On the back of the general shift of focus to margins, German fibre infrastructure investors also changed their strategy from a race to participate in the fibre build-out at high prices to a consolidation play. The highly profitable fibre extension opportunities are becoming increasingly harder to find, with the cost of labour and material and the cost of capital rising. However, as there are many subscale players in the market and the operational efficiency of various players is diverging significantly, there is financial pressure for subscale players on the one hand and value creation potential for buyers on the other. This combination triggered the start of a consolidation movement last year.
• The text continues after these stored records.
(** ** Operations *)

(** A group is made; its id is new. *)
Definition open_group (cg : string) (R : Registry) : Registry :=
  {| r_live := <[cg := true]> (r_live R); r_roster := r_roster R; r_next := r_next R;
     r_member := r_member R |}.
Definition close_group (cg : string) (R : Registry) : Registry :=
  {| r_live := <[cg := false]> (r_live R); r_roster := r_roster R; r_next := r_next R;
     r_member := r_member R |}.
Definition set_roster (cg bytes : string) (version : Z) (R : Registry) : Registry :=
  {| r_live := r_live R; r_roster := <[cg := (bytes, version)]> (r_roster R); r_next := r_next R;
     r_member := r_member R |}.
Definition with_member (m : string -> Z -> option string) (R : Registry) : Registry :=
  {| r_live := r_live R; r_roster := r_roster R; r_next := r_next R; r_member := m |}.
(** A node joins under number [n]. *)
Definition enroll (cg : string) (n : Z) (hash : string) (R : Registry) : Registry :=
  {| r_live := r_live R; r_roster := r_roster R; r_next := <[cg := n + 1]> (r_next R);
     r_member := <[cg := <[n := Some hash]> (r_member R cg)]> (r_member R) |}.
Definition expel (cg : string) (n : Z) (R : Registry) : Registry :=
  with_member (<[cg := <[n := None]> (r_member R cg)]> (r_member R)) R.
Definition expel_all (cg : string) (R : Registry) : Registry :=
  with_member (<[cg := fun _ => None]> (r_member R)) R.

(** They respect the equivalence. *)
Ltac registry_proper :=
  intros; repeat match goal with H : _ ≡ _ |- _ => destruct H as (? & ? & ? & ?) end;
  split_and!; intros; cbn; unfold insert, fn_insert; repeat case_decide; congruence || eauto.
#[export] Instance open_group_proper cg : Proper ((≡) ==> (≡)) (open_group cg).
Proof. intros ???. registry_proper. Qed.
#[export] Instance close_group_proper cg : Proper ((≡) ==> (≡)) (close_group cg).
Proof. intros ???. registry_proper. Qed.
#[export] Instance set_roster_proper cg bytes v : Proper ((≡) ==> (≡)) (set_roster cg bytes v).
Proof. intros ???. registry_proper. Qed.
#[export] Instance enroll_proper cg n h : Proper ((≡) ==> (≡)) (enroll cg n h).
Proof. intros ???. registry_proper. Qed.
#[export] Instance expel_proper cg n : Proper ((≡) ==> (≡)) (expel cg n).
Proof. intros ???. registry_proper. Qed.
#[export] Instance expel_all_proper cg : Proper ((≡) ==> (≡)) (expel_all cg).
Proof. intros ???. registry_proper. Qed.

(** ** Calls and answers *)

Section calls.
Context `{Platform} `{Others} `{Crypto} `{JwtLib} `{RosterPb}.

Inductive answered :=
| ToNode (r : result status reply)
| ToAdmin (r : result httpError response).
Definition answer_call (w : World) (c : call) : World * answered :=
  match c with
  | Rpc b r => let '(w, a) := serveReply b r w in (w, ToNode a)
  | Admin online header r => let '(w, a) := handle online header r w in (w, ToAdmin a)
  end.
(** Calls one after the other, with their answers. *)
Fixpoint dialogue (w : World) (cs : list call) : World * list (call * answered) :=
  match cs with
  | [] => (w, [])
  | c :: cs =>
      let '(w, a) := answer_call w c in
      let '(w, tr) := dialogue w cs in (w, (c, a) :: tr)
  end.
(** ** Every atomic change of the database is one of the registry *)

Section steps.
Context `{Platform}.
Lemma step_registry d d' :
  wf_db canonical_id d -> db_step canonical_id d d' -> registry_step (abs d) (abs d').
Proof.
  intros Hwf Hs. destruct Hs as [hash now h k n d d' Hreg|cg bytes v e r d d' Hlt Hu|cg n t d d' Hu|cg n t d d' Hu|
    cg n t r d d' Hu|cg n x r d d' Hu|cg t d d' Hu|cg t d d' Hu|cg d d' Hu|id name assoc t d d' _ Hu|
    k d d' _ Hu|row d d' Hu|id row d d' Hu|key v d d' Hu].
  - destruct (abs_registered _ _ _ _ _ _ _ _ Hwf Hreg) as (Heff & Hl & Hnext & Hfree & _). subst n. by eapply rs_enroll.
  - unfold upd_roster in Hu. destruct (live_group cg d) as [g|] eqn:Hg; [|injection Hu as <- _; by apply rs_same].
    destruct (Z.eqb_spec (g_roster_version g) e); injection Hu as <- _; [|by apply rs_same].
    apply (rs_update cg bytes v); [apply abs_live; eauto|rewrite (abs_roster _ _ _ Hg); cbn; lia|by apply abs_upd_roster].
  - apply rs_same. by eapply abs_last_seen.
  - eapply rs_expel. by eapply abs_node_deleted.
  - eapply rs_expel. by eapply abs_upd_live_node_deleted.
  - apply rs_same. by eapply abs_upd_live_node_name.
  - eapply rs_expel_all. by eapply abs_upd_nodes_deleted.
  - eapply rs_close. by eapply abs_upd_group_deleted.
  - destruct (live_group cg d) as [g|] eqn:Hg.
    + apply (rs_reset cg); [apply abs_live; eauto|]. eapply abs_upd_group_reset; eauto.
    + unfold upd_group_reset in Hu. rewrite Hg in Hu. injection Hu as <-. by apply rs_same.
  - destruct (abs_new_group _ _ _ _ _ _ _ Hwf Hu) as (Hl & Hr & Hn & Hm & Heff). by eapply rs_open.
  - apply rs_same. by rewrite (abs_ins_token _ _ _ Hu).
  - apply rs_same. injection Hu as <-. by rewrite (abs_frame d).
  - apply rs_same. unfold ins_api_key in Hu. case_decide; [done|]. injection Hu as <-. by rewrite (abs_frame d).
  - apply rs_same. unfold ins_meta in Hu. case_decide; [done|]. injection Hu as <-. by rewrite (abs_frame d).
Qed.
Lemma steps_registry d d' :
  rtc (db_step canonical_id) d d' -> wf_db canonical_id d -> rtc registry_step (abs d) (abs d').
Proof.
  induction 1 as [d|d d1 d2 Hs _ IH]; intros Hwf; [done|].
  eapply rtc_l; [by apply step_registry|]. apply IH. by destruct (step_good _ _ _ Hs Hwf).
Qed.
End steps.

(** ** The backend's calls, among others *)

Section runs.
Context `{Platform} `{Oth : Others} `{!Lawful Oth} `{Crypto} `{JwtLib} `{RosterPb}.
Context (O : relation Registry) `{!PreOrder O}.
Context (others_move : forall w,
  wf_db canonical_id (db w) -> O (abs (db w)) (abs (db (meanwhile w)))).
Implicit Types (w : World).

Definition runs (c : call) : Prop := forall w, wf_db canonical_id (db w) ->
  let '(w', a) := answer_call w c in phased O (phases c a) (abs (db w)) (abs (db w')).
(** The actions that change one connector only. *)
Lemma refines_hidden s F c :
  good s -> (forall x, view_conn (F x) = view_conn x) ->
  let s' := with_grp (update_conn F c (grp s)) s in
  registered s' /\ Some (table s) = Some (table s').
Proof.
  intros [_ _ Hreg] HF s'. split; [by eapply registered_same|]. f_equal.
  apply table_eq; [done| |done]. cbn. symmetry. by apply view_conn_same.
Qed.
Lemma refines_end s s' c conn :
  good s -> connStore (grp s) !! c = Some conn ->
  callers s' = callers s -> connecting s' = connecting s -> futures (grp s') = futures (grp s) ->
  futStore (grp s') = futStore (grp s) -> connectors (grp s') = connectors (grp s) ->
  view_conn <$> connStore (grp s') = end_session c (view_conn <$> connStore (grp s)) ->
  registered s' /\ apply (End c) (table s) = Some (table s').
Proof.
  intros [_ _ Hreg] Hc Hcs Hcn Hm Hst Hcon Hv. split; [by eapply registered_same|].
  cbn [apply table sessions]. rewrite list_lookup_fmap, Hc. cbn [mbind option_bind fmap option_fmap option_map].
  f_equal. apply table_eq; cbn; [by rewrite Hcn, Hcon|done|by rewrite Hcs, Hst].
Qed.

Lemma refines_exec a s : good s -> few s -> refines a s.
Proof.
  intros Hg Hfew. destruct a as [req|t|t b|t|n| |c|resp|c|c|c ok|c].
  - by apply refines_number.
  - by apply refines_lookup.
  - by apply refines_send.
  - by apply refines_register.
  - by apply refines_connect.
  - by apply refines_connected.
  - by apply refines_disconnect.
  - by apply refines_response.
  - intros s'. cbn [exec]. destruct (_ !! c) eqn:Hc; [|done]. intros [= <-].
    eapply refines_end; try done. cbn. by apply view_conn_end.
  - intros s'. cbn [exec]. destruct (_ !! c) as [conn|] eqn:Hc; [|done]. cbn [mbind option_bind].
    destruct (sender conn); try done. intros [= <-]. by apply refines_hidden.
  - intros s'. cbn [exec]. destruct (_ !! c) as [conn|] eqn:Hc; [|done]. cbn [mbind option_bind].
    destruct (sender conn); try done. intros [= <-]. destruct ok; [by apply refines_hidden|].
    eapply refines_end; try done. cbn. rewrite view_conn_same by done. by apply view_conn_end.
  - intros s'. cbn [exec]. destruct (_ !! c) as [conn|] eqn:Hc; [|done]. cbn [mbind option_bind].
    destruct (sender conn); try done. destruct (cancelled conn); [|done]. intros [= <-].
    by apply refines_hidden.
Qed.
End simulation.

(** * Whole runs *)
Section runs.
Context `{RoutingPb}.
Implicit Types (s : Sys) (T : Table).

Lemma few_before a s s' : exec a s = Some (Return s') -> few s' -> few s.
Proof.
  unfold few. intros Ha. destruct (exec_callers _ _ _ Ha)
    as [(req & _ & _ & ->)|[[_ ->]|(_ & t & pc & pc' & _ & -> & _)]].
  - rewrite length_app. lia.
  - done.
  - by rewrite length_insert.
Qed.
Lemma good_init id : good (init id).
Proof. split; [apply inv_init|by split|by intros ?]. Qed.
Lemma numbered_exec a s s' : numbered s -> exec a s = Some (Return s') -> numbered s'.
Proof.
  intros Hn Ha. destruct (exec_callers _ _ _ Ha)
    as [(req & _ & Hm & Hc)|[[Hm Hc]|(Hm & t & pc & pc' & ? & ? & ? & _)]].
  - destruct Hn as [Hn1 Hn2]. unfold numbered. rewrite Hc, length_app. simpl.
    assert (msgCounter (grp s') = wrap64 (Z.of_nat (length (callers s)) + 1)) as Hid
      by by rewrite Hm, Hn1, wrap64_succ.
    split; [rewrite Hid; f_equal; lia|].
    intros t pc [Ht|[-> ->]]%snoc_lookup; [by apply Hn2|]. simpl. by rewrite GetRequestId_set.
  - by eapply numbered_same.
  - by eapply numbered_insert.
Qed.
Lemma good_exec a s s' :
  good s -> few s' -> exec a s = Some (Return s') ->
  good s' /\ apply_visible (op_of a) (table s) = Some (table s').
Proof.
  intros Hg Hfew Ha. pose proof (few_before _ _ _ Ha Hfew) as Hfew0.
  destruct (refines_exec a s Hg Hfew0 s' Ha) as [Hreg Happ]. split; [|done].
  destruct Hg as [Hinv Hnum _]. split; [|by eapply numbered_exec|done].
  pose proof (safe_exec a s Hinv) as Hs. by rewrite Ha in Hs.
Qed.
Lemma run_few acts s s' : run acts s = Some s' -> few s' -> few s.
Proof.
  revert s. induction acts as [|a acts IH]; intros s; simpl; [by intros [= ->]|].
  destruct (exec a s) as [[s1|]|] eqn:Ha; try done. intros Hrun Hfew.
  eapply few_before; [done|]. by apply IH.
Qed.
Lemma run_refines acts s s' :
  good s -> run acts s = Some s' -> few s' ->
  good s' /\ apply_all (omap op_of acts) (table s) = Some (table s').
Proof.
  revert s. induction acts as [|a acts IH]; intros s Hg; simpl; [by intros [= ->]|].
  destruct (exec a s) as [[s1|]|] eqn:Ha; try done. intros Hrun Hfew.
  destruct (good_exec a s s1 Hg (run_few _ _ _ Hrun Hfew) Ha) as [Hg1 Happ].
  destruct (IH s1 Hg1 Hrun Hfew) as [Hg' Hall]. split; [done|].
  change (omap op_of (a :: acts))
    with (match op_of a with Some o => o :: omap op_of acts | None => omap op_of acts end).
  destruct (op_of a) as [o|]; cbn [apply_visible] in Happ.
  - cbn [apply_all]. by rewrite Happ.
  - by assert (table s = table s1) as -> by congruence.
Qed.

(** ** Facts about the table *)

Definition settled (rq : Request) : Prop :=
  match rq_progress rq with Answered _ | Failed _ => True | _ => False end.
Lemma settled_not_pending rq : settled rq -> is_pending rq = false.
Proof. unfold settled, is_pending. by destruct (rq_progress rq). Qed.
Lemma settled_drop n rq : settled rq -> drop_request n rq = rq.
Proof. intros Hs. unfold drop_request. by rewrite settled_not_pending. Qed.
Lemma settled_answer resp t rq : settled rq -> answer_request resp t rq = rq.
Proof. intros Hs. unfold answer_request. by rewrite settled_not_pending. Qed.
Lemma settled_advance_at t p T t' rq :
  requests T !! t' = Some rq -> settled rq ->
  (forall rq', requests T !! t = Some rq' -> ~ settled rq') ->
  requests (advance_at t p T) !! t' = Some rq.
Proof.
  intros Ht' Hs Ht. cbn. rewrite list_lookup_alter_ne; [done|]. intros ->. by apply (Ht rq).
Qed.
(** An operation that advances the request [t0] finds it unsettled. *)
Ltac advances Happ :=
  let rq0 := fresh "rq" in let Hp := fresh "Hp" in let Ht0 := fresh "Ht" in
  match type of Happ with
  | context [requests ?T !! ?t0] => destruct (requests T !! t0) as [rq0|] eqn:Ht0
  end;
  [|discriminate Happ];
  cbn [mbind option_bind] in Happ; destruct (rq_progress rq0) eqn:Hp; try done;
  repeat (cbv [mbind option_bind] in Happ; case_head_in Happ; try discriminate Happ);
  injection Happ as <-; (apply settled_advance_at; [assumption|assumption|]);
  intros rq' Hrq'; rewrite Ht0 in Hrq'; injection Hrq' as <-; unfold settled; rewrite Hp; tauto.
Lemma apply_settled o T T' t rq :
  apply o T = Some T' -> requests T !! t = Some rq -> settled rq -> requests T' !! t = Some rq.
Proof.
  intros Happ Ht Hs. destruct o as [n|t0|t0|t0|t0|n|c|resp|c]; cbn [apply] in Happ.
  - injection Happ as <-. cbn. apply snoc_lookup. by left.
  - advances Happ.
  - advances Happ.
  - advances Happ.
  - advances Happ.
  - injection Happ as <-. destruct (online T !! n); cbn; [|done].
    rewrite list_lookup_fmap, Ht. cbn. by rewrite settled_drop.
  - destruct (sessions T !! c) as [x|]; [|done]. cbn [mbind option_bind] in Happ. injection Happ as <-.
    case_decide; [|done]. cbn. rewrite list_lookup_fmap, Ht. cbn. by rewrite settled_drop.
  - injection Happ as <-. destruct (is_CheckIn resp); [done|]. cbn.
    rewrite list_lookup_imap, Ht. cbn. by rewrite settled_answer.
  - destruct (sessions T !! c); [|done]. cbn [mbind option_bind] in Happ. by injection Happ as <-.
Qed.
Lemma apply_all_settled os T T' t rq :
  apply_all os T = Some T' -> requests T !! t = Some rq -> settled rq -> requests T' !! t = Some rq.
Proof.
  revert T. induction os as [|o os IH]; intros T; cbn; [by intros [= <-]|].
  destruct (apply o T) as [T1|] eqn:Ho; [|done]. cbn. intros Hall Ht Hs.
  eapply IH; [done| |done]. by eapply apply_settled.
Qed.
End runs.

Section reading.
Context `{RoutingPb}.
Implicit Types (s : Sys).

Lemma good_reachable id s : reachable id s -> few s -> good s.
Proof.
  unfold reachable. revert s. apply (rtc_ind_r (fun s => few s -> good s)); [intros; apply good_init|].
  intros s1 s2 _ [a Ha] IH Hfew. eapply good_exec; [|done|done]. apply IH. by eapply few_before.
Qed.

(** What [Await] gives to a caller is what the table says of its request. *)
Definition outcome_of (p : progress) : option (option ServingResponse * option status) :=
  match p with
  | Answered r => Some (Some r, None)
  | Failed e => Some (None, Some e)
  | _ => None
  end.
Lemma await_reads_table s t req f :
  good s -> callers s !! t = Some (Returned req f) ->
  exists fr rq, futStore (grp s) !! f = Some fr /\ requests (table s) !! t = Some rq /\
    forall prefer, Await fr None prefer = outcome_of (rq_progress rq).
Proof.
  intros [[Hf _ _] _ _] Ht. destruct (fi_private _ _ _ Hf _ _ _ Ht eq_refl) as (fr & Hfr & _).
  pose proof (fi_ok _ _ _ Hf _ _ Hfr) as Hok. unfold future_ok in Hok.
  eexists fr, _. split; [done|]. split; [by apply table_request|]. intros prefer.
  unfold Await, view, view_future. cbn. rewrite Hfr. destruct (f_done fr).
  - destruct Hok as [[[r ->] ->]|[-> [e ->]]]; done.
  - by destruct Hok as [-> ->].
Qed.

(** A caller that has returned stays as it is. *)
Lemma exec_returned a s s' t req f :
  exec a s = Some (Return s') -> callers s !! t = Some (Returned req f) ->
  callers s' !! t = Some (Returned req f).
Proof.
  intros Ha Ht. destruct (exec_callers _ _ _ Ha)
    as [(req' & _ & _ & ->)|[[_ ->]|(_ & t' & pc & pc' & Ht' & -> & _ & Hrank)]]; [|done|].
  - apply snoc_lookup. by left.
  - rewrite list_lookup_insert_ne; [done|]. intros ->. simplify_eq. destruct pc'; cbn in Hrank; lia.
Qed.
Lemma run_returned acts s s' t req f :
  run acts s = Some s' -> callers s !! t = Some (Returned req f) ->
  callers s' !! t = Some (Returned req f).
Proof.
  revert s. induction acts as [|a acts IH]; intros s; simpl; [by intros [= <-]|].
  destruct (exec a s) as [[s1|]|] eqn:Ha; try done. intros Hrun Ht.
  eapply IH; [done|]. by eapply exec_returned.
Qed.
End reading.
(* ===== verification/HubRouter.v ===== *)
(** * The standalone hub put together

    The handlers of HubSrv.v over the router of Routing.v and RoutingSteps.v
    and the standalone backend of Backend.v. A handler is one goroutine among
    others: wherever it waits (for the router's locks, the send loop, the
    answer of a peer, the database) the others act, in any way at all. The
    class [Others] is the schedule: what they do and what the network answers,
    indexed by the number of waits so far; between the statements of one call
    of the backend it is [Platform.Others] who act. Progress is assumed where the code
    relies on it: a lock is released in the end, a send loop gets to run, a
    call's context ends, a stream ends. *)
From S2P Require Import Prelude GoStrings GoEncoding GoTime TurnCreds Version Sharding Grpc BePb.
From S2P Require Import Attestation RosterPb Store StoreInv Platform Backend BackendSteps AdminApi.
From S2P Require Import AdminProps HubSrv HubProps.
From S2P Require Import Routing RoutingSteps RoutingProps.
Open Scope Z_scope.

(** ** What the handlers keep

    A property of the state that every operation of the two interfaces keeps
    is kept by every handler; [router_connect] is apart, as only [StartServing]
    calls it. *)
Section contract.
Context `{Crypto} `{HP : HubPb} `{RateLib} {S : Type}.
Context `{!BackendClient S} `{!RouterClient S}.

Record ops_keep (P : S -> Prop) : Prop := {
  k_register t : keeps P (be_CompleteNodeRegistration t);
  k_authenticate r : keeps P (be_AuthenticateNode r);
  k_list id : keeps P (be_ListNodes id);
  k_roster id : keeps P (be_GetRoster id);
  k_metadata id : keeps P (be_GetGroupMetadata id);
  k_policy id : keeps P (be_GetTurnPolicy id);
  k_update r : keeps P (be_UpdateRoster r);
  k_last_seen id n : keeps P (be_UpdateNodeLastSeen id n);
  k_deregister id n : keeps P (be_DeregisterNode id n);
  k_log r : keeps P (be_LogActivity r);
  k_exchange cg r : keeps P (exchange cg r);
  k_disconnect c s : P s -> P (router_disconnect c s);
  k_send r : keeps P (stream_send r);
  k_run c s : P s -> P (conn_run c s);
  k_shed cg n c s : P s -> P (shed_start cg n c s);
  k_stop c s : P s -> P (shed_stop c s);
  k_clock s : P s -> P (snd (clock s))
}.

(** The calls of the service. *)
Inductive hub_call :=
| HRegister (token : string)
| HPair (ctx : option metadata) (req : PairNodesMessage)
| HUpdateRoster (ctx : option metadata) (roster : Roster)
| HListNodes (ctx : option metadata)
| HGetRoster (ctx : option metadata)
| HGetGroupMetadata (ctx : option metadata)
| HGetStunTurnConfig (ctx : option metadata)
| HStartConnection (ctx : option metadata) (req : StartConnectionRequest)
| HDeregister (ctx : option metadata)
| HStartServing (latency : Z) (ctx : option metadata).
(** The state a call leaves, and how it ends: with an answer, with an error, or
    in a panic. *)
Definition outcome_of {A} (p : HubState (S := S) * result status A) :
    HubState * outcome (option status) :=
  (fst p, Return (match snd p with Ok _ => None | Err e => Some e end)).
(** A handler that may panic itself. *)
Definition panicking {A} (p : HubState (S := S) * result status (outcome A)) :
    HubState * outcome (option status) :=
  (fst p, match snd p with
          | Ok (Return _) => Return None
          | Ok (Panic msg) => Panic msg
          | Err e => Return (Some e)
          end).
Definition hub_serve (srv : HubServer) (minShed : version) (text : status -> string) (c : hub_call)
    (h : HubState (S := S)) : HubState * outcome (option status) :=
  match c with
  | HRegister token => outcome_of (HubSrv.CompleteNodeRegistration token h)
  | HPair ctx req => outcome_of (PairNodes ctx req h)
  | HUpdateRoster ctx roster => outcome_of (HubSrv.UpdateRoster text ctx roster h)
  | HListNodes ctx => outcome_of (HubSrv.ListNodes ctx h)
  | HGetRoster ctx => outcome_of (HubSrv.GetRoster ctx h)
  | HGetGroupMetadata ctx => outcome_of (HubSrv.GetGroupMetadata ctx h)
  | HGetStunTurnConfig ctx => panicking (GetStunTurnConfig srv ctx h)
  | HStartConnection ctx req => outcome_of (StartConnection text ctx req h)
  | HDeregister ctx => outcome_of (HubSrv.DeregisterNode ctx h)
  | HStartServing latency ctx => outcome_of (StartServing srv minShed latency ctx h)
  end.

Context (P : S -> Prop) (HP' : ops_keep P).
Let Q (h : HubState (S := S)) : Prop := P (rest h).

Lemma keeps_lift {E A} (m : ST S E A) : keeps P m -> keeps Q (lift m).
Proof. intros Hm h Hh. specialize (Hm _ Hh). unfold lift. by destruct (m (rest h)). Qed.
Lemma keeps_lift_pure {E} (f : S -> S) :
  (forall s, P s -> P (f s)) -> keeps Q (lift_pure f : ST HubState E unit).
Proof. intros Hf h Hh. by apply Hf. Qed.
Lemma keeps_read {E A} (f : S -> A) : keeps Q (read f : ST HubState E A).
Proof. by intros h Hh. Qed.
Lemma keeps_with_defer {E A} (f : S -> S) (m : ST HubState E A) :
  (forall s, P s -> P (f s)) -> keeps Q m -> keeps Q (with_defer f m).
Proof. intros Hf Hm h Hh. specialize (Hm _ Hh). unfold with_defer. destruct (m h). by apply Hf. Qed.
Lemma keeps_time_Now {E} : keeps Q (time_Now : ST HubState E Time).
Proof.
  intros h Hh. unfold time_Now. pose proof (k_clock _ HP' _ Hh) as Hc. by destruct (clock (rest h)).
Qed.
Lemma keeps_limiter_Allow {E} key : keeps Q (limiter_Allow key : ST HubState E bool).
Proof.
  apply keeps_bind; [apply keeps_time_Now|]. intros t h Hh. unfold limiter_Allow_at.
  by destruct (Allow key t (limiter h)).
Qed.
Lemma keeps_authenticate ctx : keeps Q (authenticateAndRateLimit ctx).
Proof.
  unfold authenticateAndRateLimit. destruct ctx as [md|]; [|apply keeps_throw].
  destruct (_ || _); [apply keeps_throw|]. destruct (Sscanf_int32 _); [|apply keeps_throw].
  apply keeps_bind; [apply keeps_limiter_Allow|]. intros [|]; [|apply keeps_throw].
  apply keeps_bind; [apply keeps_lift, HP'|]. intros []. apply keeps_ret.
Qed.
Lemma keeps_logActivity cg n ty ok details : keeps Q (logActivity cg n ty ok details).
Proof.
  apply keeps_bind; [apply keeps_attempt, keeps_lift, HP'|]. intros r. apply keeps_ret.
Qed.

End contract.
The lack of financial viability led to several assets filing for bankruptcy. These include HelloFiber, the JV of InfraVia Capital Partners and Liberty Global, KKR- / John Laing-backed Glasfaser Direkt, and the local utilities owned HeLi NET Telecommunications. More recently,Deutsche Giga Access sold network infrastructure to Westconnect in order to avoid a possible insolvency. We expect the environment for sub-scale players to remain challenging in the near future. At the same time, larger and well-funded players continue to develop their fibre networks.

Besides fibre development, we expect full-service telco operators, to continue investments in higher growth and margin technology businesses through capability-driven bolt-on acquisitions, which could be observed globally. While telcos’ traditional focus for side-businesses was TV, this became an increasingly difficult and low-margin space, with international streaming players gaining market share rapidly. Therefore, IT services fields such as cloud, data analytics, and cybersecurity are increasingly popular among telcos and remain strong candidates for consolidation plays. Globally, some telcos are venturing into even less telecom related fields, such as financial services, e-commerce, or digital healthcare.

Market outlook

There are several factors that pose significant uncertainties for the markets. These include the geopolitical conflicts which are not expected to be resolved in the short term. A timely start to central bank rate cuts is widely expected, but not certain. Macroeconomic forecasts from major institutions vary widely. This proliferation of uncertainty factors may well keep general deal activity subdued. The US presidential election at the end of 2024 could also dampen deal activity. On the other hand, investors can only put M&A activity on hold for so long. Strategic investors need to place their bets before competitors buy up scarce capabilities. And financial investors are under increasing pressure to liquidate existing investments and deploy new capital.

For now, we can say that PE buyers have become more margin-focused and conservative with valuations despite large amounts of dry powder. In the short term, we are likely to continue to see regular gaps between buyer and seller price expectations. However, in the medium term, as macroeconomic developments become clearer, we expect deal activity to pick up significantly to compensate for pent-up M&A demand. One area where we expect to see fewer deals for longer, however, is in assets of significant national interest, particularly with Chinese buyers, due to growing concerns about security and independence.